25 E vendo Moysés que o povo estava despido, porque Aarão o havia despido para vergonha entre os seus inimigos,
Toen Moses zag hoe bandeloos het volk was geworden, omdat Aäron de teugels had laten schieten tot leedvermaak van hun vijanden,
26 Poz-se em pé Moysés na porta do arraial, e disse: Quem é do Senhor, venha a mim. Então se ajuntaram a elle todos os filhos de Levi.

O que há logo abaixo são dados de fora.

Lemma clampDomain_idempotent (d : option domain) (b0 b1 : R) :
  let base := Some (Fin b0, Fin b1) in
  clampDomain (clampDomain d base) base = clampDomain d base.
Proof.
  cbv zeta. destruct d as [c|].
  - destruct (clampDomain_shape c b0 b1) as [H | [H | H]]; cbv zeta in H.
    + rewrite H. apply clampDomain_base.
    + rewrite H. apply clampDomain_nan_candidate.
    + destruct (clampDomain (Some c) (Some (Fin b0, Fin b1))) as [r|];
        [|discriminate].
      unfold settled in H.
      apply andb_prop in H; destruct H as [H Hs].
      apply andb_prop in H; destruct H as [Hi Hd].
      apply clampDomain_inside; trivial.
      now apply negb_true_iff.
  - simpl. apply clampDomain_base.
Qed.

(** With a NaN bound in the base every comparison of the clamp fails and
    both bounds come out NaN. *)
Lemma clampDomain_nan_base (c base : domain) :
  (is_nan (fst base) || is_nan (snd base))%bool = true ->
  clampDomain (Some c) (Some base) = Some (NaN, NaN).
Proof.
  destruct c as [c0 c1], base as [b0 b1]; simpl; intros H.
  destruct b0, b1; try discriminate H; destruct c0, c1; num_crush.
Qed.

(** A base whose bounds are one finite number absorbs every finite
    candidate. *)
Lemma clampDomain_point_base (c0 c1 b : R) :
  clampDomain (Some (Fin c0, Fin c1)) (Some (Fin b, Fin b))
  = Some (Fin b, Fin b).
Proof. apply clampDomain_wide. num_crush. Qed.

Lemma domainsEqual_refl_finite (b0 b1 : R) :
  domainsEqual (Some (Fin b0, Fin b1)) (Some (Fin b0, Fin b1)) = true.
Proof.
  num_unfold.
  replace (b0 + - b0) with 0 by lra. replace (b1 + - b1) with 0 by lra.
  rewrite Rabs_R0. real_split.
Qed.

(** One zoom event leaves an axis alone when its base is a point and the
    rescaled domain is finite. *)
Lemma onZoom_point_x (cfg : Config) (b : R) (rx ry : domain) (st : Domains) :
  initialXDomain cfg = Some (Fin b, Fin b) ->
  finiteDomain rx = true ->
  xDomain st = Some (Fin b, Fin b) ->
  xDomain (onZoom cfg rx ry st) = Some (Fin b, Fin b).
Proof.
  intros Hx Hf Hst. unfold onZoom. rewrite Hx, Hst.
  destruct rx as [[] []]; try discriminate Hf.
  rewrite clampDomain_point_base, domainsEqual_refl_finite. simpl.
  destruct (initialYDomain cfg); [|exact Hst].
  match goal with |- context [if ?t then _ else _] => destruct t end;
    simpl; first [exact Hst | reflexivity].
Qed.
(** * format_testcases.py: a shallow embedding and its specification

    The script [scripts/format_testcases.py] reads the JSON document
    [test-cases-response.json], writes one Markdown file per test case
    into the directory [test-cases/] and a summary [INDEX.md].  The module
    ends with two copies of the guard that calls [main()], so a run of the
    script is two calls of [main], the second one made only when the first
    one returns.

    Modelling decisions, fixed here once:

    - A Python [str] is a sequence of Unicode code points: [list N].
      Comparison of strings is Python's: lexicographic on code points.
    - The response is typed as the data model of the specification types
      it: every field of a test case is optional and, when present, has the
      type given there.  An absent key is [None].  Keys that hold JSON
      [null] or a value of another type are outside the model.
    - [json.load] and [datetime.fromisoformat] are library functions; the
      development is parametric in them.  The loader gives [Some r] when
      [json.load] returns the document [r] and [None] when it raises
      [JSONDecodeError], the one error [main] catches.  A load that ends in
      another error (bytes that are not UTF-8, an integer literal of more
      digits than the interpreter converts) is not a value of the loader:
      what is proved of a run is proved of runs whose load returns or
      raises [JSONDecodeError].  An integer that was loaded is printed
      without error.  [strftime] is the one of CPython on Linux: the year
      is printed without padding.
    - The output directory is a finite map from the names of the regular
      files below it to their contents; a key without separator is an entry
      of the directory itself.  Opening a file fails for a name with a NUL
      and for a name of more than 255 bytes; a name with a separator or a
      surrogate is resolved outside the directory, by the file system, and
      the world says what happens then.  Writing a text (UTF-8, strict)
      fails when the text has a surrogate, after the file has been created.
      Permissions and the space on the device are not modelled.
    - The console is a list of structured messages, one per [print]; it
      encodes UTF-8 strictly, so printing a string with a surrogate
      fails. *)

From Stdlib Require Import ZArith NArith List String Ascii Decimal Sorted
  Permutation.
From stdpp Require Import base option list gmap fin_maps.

Set Warnings "-abstract-large-number".

(** ** Python strings *)

Module PyStr.

Local Open Scope N_scope.

(** A Python string: its code points. *)
Abbreviation str := (list N).

(** String literals of the source, written in ASCII. *)
Definition py (s : string) : str :=
  map (fun a => N_of_ascii a) (list_ascii_of_string s).

Arguments py : simpl never.

(** [bool(s)] for a string: the empty string is falsy. *)
Definition truthy (s : str) : bool :=
  match s with [] => false | _ :: _ => true end.

(** [a < b] on strings: lexicographic order on code points. *)
Fixpoint ltb (a b : str) : bool :=
  match a, b with
  | _, [] => false
  | [], _ :: _ => true
  | x :: a', y :: b' => (x <? y) || ((x =? y) && ltb a' b')
  end.

(** [s.replace(old, new)] where [old] is a single character. *)
Fixpoint replace (old : N) (new : str) (s : str) : str :=
  match s with
  | [] => []
  | c :: s' => if c =? old then new ++ replace old new s'
               else c :: replace old new s'
  end.

(** [s.split(sep)] where [sep] is a single character: never empty. *)
Fixpoint split (sep : N) (s : str) : list str :=
  match s with
  | [] => [[]]
  | c :: s' =>
      if c =? sep then [] :: split sep s'
      else match split sep s' with
           | [] => [[c]]
           | l :: ls => (c :: l) :: ls
           end
  end.

(** [sep.join(l)]. *)
Fixpoint join (sep : str) (l : list str) : str :=
  match l with
  | [] => []
  | x :: l' => match l' with
               | [] => x
               | _ :: _ => x ++ sep ++ join sep l'
               end
  end.

(** [c.isspace()]: the white space code points of CPython's Unicode
    database. *)
Definition isspace (c : N) : bool :=
  ((9 <=? c) && (c <=? 13)) || ((28 <=? c) && (c <=? 32))
  || (c =? 133) || (c =? 160) || (c =? 5760)
  || ((8192 <=? c) && (c <=? 8202))
  || (c =? 8232) || (c =? 8233) || (c =? 8239) || (c =? 8287)
  || (c =? 12288).

(** [s.lstrip()], [s.rstrip()], [s.strip()]. *)
Fixpoint lstrip (s : str) : str :=
  match s with
  | [] => []
  | c :: s' => if isspace c then lstrip s' else s
  end.

Definition rstrip (s : str) : str := rev (lstrip (rev s)).

Definition strip (s : str) : str := rstrip (lstrip s).

(** [str(n)] for a natural number and for an integer. *)
Fixpoint of_uint (d : Decimal.uint) : str :=
  match d with
  | Nil => []
  | D0 d => 48 :: of_uint d
  | D1 d => 49 :: of_uint d
  | D2 d => 50 :: of_uint d
  | D3 d => 51 :: of_uint d
  | D4 d => 52 :: of_uint d
  | D5 d => 53 :: of_uint d
  | D6 d => 54 :: of_uint d
  | D7 d => 55 :: of_uint d
  | D8 d => 56 :: of_uint d
  | D9 d => 57 :: of_uint d
  end.

Definition of_nat (n : nat) : str := of_uint (Nat.to_uint n).

Definition of_Z (z : Z) : str :=
  match z with
  | Z0 => py "0"
  | Zpos p => of_uint (Pos.to_uint p)
  | Zneg p => py "-" ++ of_uint (Pos.to_uint p)
  end.

(** [needle in s]: [needle] occurs in [s] as a contiguous block. *)
Definition occurs_in (needle s : str) : Prop :=
  exists pre post, s = pre ++ needle ++ post.
(* ===== verification/_CoqProject ===== *)
-Q . S2P
Prelude.v
Py.v
Float64.v
Paths.v
Frame.v
Infer.v
Genanki.v
Guid.v
TableReader.v
Dedup.v
HeaderDedup.v
CsvReader.v
Converter.v
Cli.v
(* ===== verification/Genanki.v ===== *)
(** * Genanki: the note model [MODEL] and the genanki objects [csv2apkg] builds

    [MODEL] (lines 10-25) is the one [genanki.Model] of the program: two
    fields, [Front] and [Back], one card template and a stylesheet.  The
    program builds a [genanki.Deck] (lines 55-58), one [genanki.Note] per
    accepted row (lines 69-72), appends it with [deck.add_note] (line 74)
    and writes [genanki.Package(deck)] (line 81).  This file models those
    objects and the checks genanki performs when it writes a package:
    [Deck.write_to_db] requires an [int] id and a [str] name, and
    [Note.write_to_db] requires as many fields as the model has. *)

From S2P Require Import Prelude Py.

Module Genanki.

Record field := mk_field { field_name : string; field_font : string }.

Record template := mk_template { template_name : string; qfmt : string; afmt : string }.

Record model := mk_model {
  model_id : Z;
  model_name : string;
  model_fields : list field;
  model_templates : list template;
  model_css : string
}.

(** [MODEL = genanki.Model(2559383000, 'Basic (zhaisilong)', ...)] *)
Definition MODEL : model :=
  mk_model 2559383000 "Basic (zhaisilong)"
    [mk_field "Front" "Arial"; mk_field "Back" "Arial"]
    [mk_template "ZCard-1" "{{Front}}"
       ("{{FrontSide}}" +:+ nl +:+ nl +:+ "<hr id=answer>" +:+ nl +:+ nl +:+ "{{Back}}")]
    (".card {" +:+ nl +:+ " font-family: Arial;" +:+ nl +:+ " font-size: 20px;" +:+ nl
       +:+ " text-align: center;" +:+ nl +:+ " color: black;" +:+ nl
       +:+ " background-color: white;" +:+ nl +:+ "}" +:+ nl).

(** [genanki.Note(model=..., fields=[...])] *)
Record note := mk_note { note_model : model; note_fields : list string }.

(** [genanki.Deck(deck_id=..., name=...)]: the name is whatever Python
    value the program passes. *)
Record deck := mk_deck { deck_id : Z; deck_name : pyval; deck_notes : list note }.

Definition new_deck (id : Z) (name : pyval) : deck := mk_deck id name [].

(** [deck.add_note(note)]: appends. *)
Definition add_note (d : deck) (n : note) : deck :=
  mk_deck (deck_id d) (deck_name d) (deck_notes d ++ [n]).

(** [Note._check_number_model_fields_matches_num_fields] *)
Definition note_check (n : note) : exn + unit :=
  if length (model_fields (note_model n)) =? length (note_fields n) then inr tt
  else inl (ValueError "Number of fields in Model does not match number of fields in Note").

Fixpoint notes_check (ns : list note) : exn + unit :=
  match ns with
  | [] => inr tt
  | n :: ns' => match note_check n with inl e => inl e | inr _ => notes_check ns' end
  end.

(** The checks of [Package.write_to_file] before the file is created:
    [Deck.write_to_db] tests the name's type, then writes each note. *)
Definition package_check (d : deck) : exn + unit :=
  if is_str (deck_name d) then notes_check (deck_notes d)
  else inl (TypeError "Deck .name must be a string").

(** ** Lemmas *)

Lemma notes_check_ok (ns : list note) :
  Forall (fun n => length (note_fields n) = length (model_fields (note_model n))) ns ->
  notes_check ns = inr tt.
Proof.
  induction 1 as [|n ns Hn _ IH]; simpl; [reflexivity|].
  unfold note_check. rewrite Hn, Nat.eqb_refl. exact IH.
Qed.

Lemma notes_check_app (ns1 ns2 : list note) :
  notes_check (ns1 ++ ns2) =
  match notes_check ns1 with inl e => inl e | inr _ => notes_check ns2 end.
Proof.
  induction ns1 as [|n ns1 IH]; simpl; [reflexivity|].
  destruct (note_check n); [reflexivity|exact IH].
Qed.

End Genanki.
(* ===== verification/TableReader.v ===== *)
(** * TableReader: what [csv2apkg] requires of [pandas.read_csv]

    The program calls [pd.read_csv(csv_path, sep=sep)] in double mode
    (line 47) and [pd.read_csv(csv_path, header=None, names=["question"])]
    in single mode (line 49).  The converter is proved against this
    interface: a reader maps the separator, the header option and the
    file's text to a frame or an exception, and its laws state what the
    converter uses: the frames it returns are well formed, and with
    [header=None, names=...] their columns are the given names.
    [CsvReader] implements the interface after pandas' C parser and
    discharges the laws. *)

From S2P Require Import Prelude Py Frame.
Import Frame.

(** [header='infer'] (the default) or [header=None, names=...]. *)
Inductive header_opt := HeaderInfer | HeaderNone (names : list string).

Class TableReader := read_csv : pyval -> header_opt -> string -> exn + frame.

Class TableReaderLaws `{TableReader} := {
  read_csv_wf : forall sep h s f, read_csv sep h s = inr f -> frame_wf f;
  read_csv_names : forall sep names s f,
    read_csv sep (HeaderNone names) s = inr f -> columns f = names
}.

ging hij aan de ingang van de legerplaats staan, en riep: Wie voor Jahweh is, hierheen! Alle zonen van Levi schaarden zich om hem heen.
27 E disse-lhes: Assim diz o Senhor, o Deus de Israel: Cada um ponha a sua espada sobre a sua coxa: e passae e tornae pelo arraial de porta em porta, e mate cada um a seu irmão, e cada um a seu amigo, e cada um a seu proximo.
Hij sprak tot hen: Zo spreekt Jahweh Israëls God! Gordt allen uw zwaard aan! Trekt heen en weer de legerplaats door van de ene poort naar de andere, en slaat broeder, vriend en kennis dood.
28 E os filhos de Levi fizeram conforme á palavra de Moysés: e cairam do povo aquelle dia uns tres mil homens.
De zonen van Levi deden, wat Moses gelastte, en zo vielen er op die dag van het volk ongeveer drieduizend man.
29 Porquanto Moysés tinha dito: Consagrae hoje as vossas mãos ao Senhor; porquanto cada um será contra o seu filho, e contra o seu irmão: e isto para elle vos dar hoje benção.
Nu sprak Moses: Ge hebt u heden aan Jahweh gewijd, iedereen ten koste van zijn zoon en zijn broeder; zo hebt ge u heden zegen verworven.
30 E aconteceu que no dia seguinte Moysés disse ao povo: Vós peccastes grande peccado: agora porém subirei ao Senhor; porventura farei propiciação por vosso peccado.
De volgende dag sprak Moses tot het volk: Ge hebt een zware zonde bedreven. Maar ik wil omhoog naar Jahweh gaan; misschien dat ik nog vergiffenis voor uw zonden kan krijgen.
31 Assim tornou-se Moysés ao Senhor, e disse: Ora, este povo peccou peccado grande, fazendo para si deuses d'oiro.
En Moses keerde naar Jahweh terug, en sprak: Ach Jahweh, het volk heeft zwaar gezondigd; zij hebben zich een god van goud gemaakt.
32 Agora pois perdoa o seu peccado, senão risca-me, peço-te, do teu Livro, que tens escripto.
Maar vergeef toch hun zonden, of schrap mij uit het boek, dat Gij hebt geschreven.
33 Então disse o Senhor a Moysés: Aquelle que peccar contra mim, a este riscarei eu do meu livro.
Jahweh gaf Moses ten antwoord: Ik schrap hem uit mijn boek, die tegen Mij heeft gezondigd!
34 Vae pois agora, conduze este povo para onde te tenho dito: eis que o meu anjo irá adiante de ti; porém no dia da minha visitação visitarei n'elles o seu peccado.
Ga nu, en leid het volk naar de plaats, waarvan Ik u gesproken heb. Zie, een engel zal wel voor u uitgaan; maar als de dag voor mijn wraak is gekomen, zal Ik hen voor hun zonden straffen.
35 Assim feriu o Senhor o povo, porquanto fizeram o bezerro que Aarão tinha feito.
Zo kastijdde Jahweh het volk, omdat zij Aäron het kalf hadden laten maken.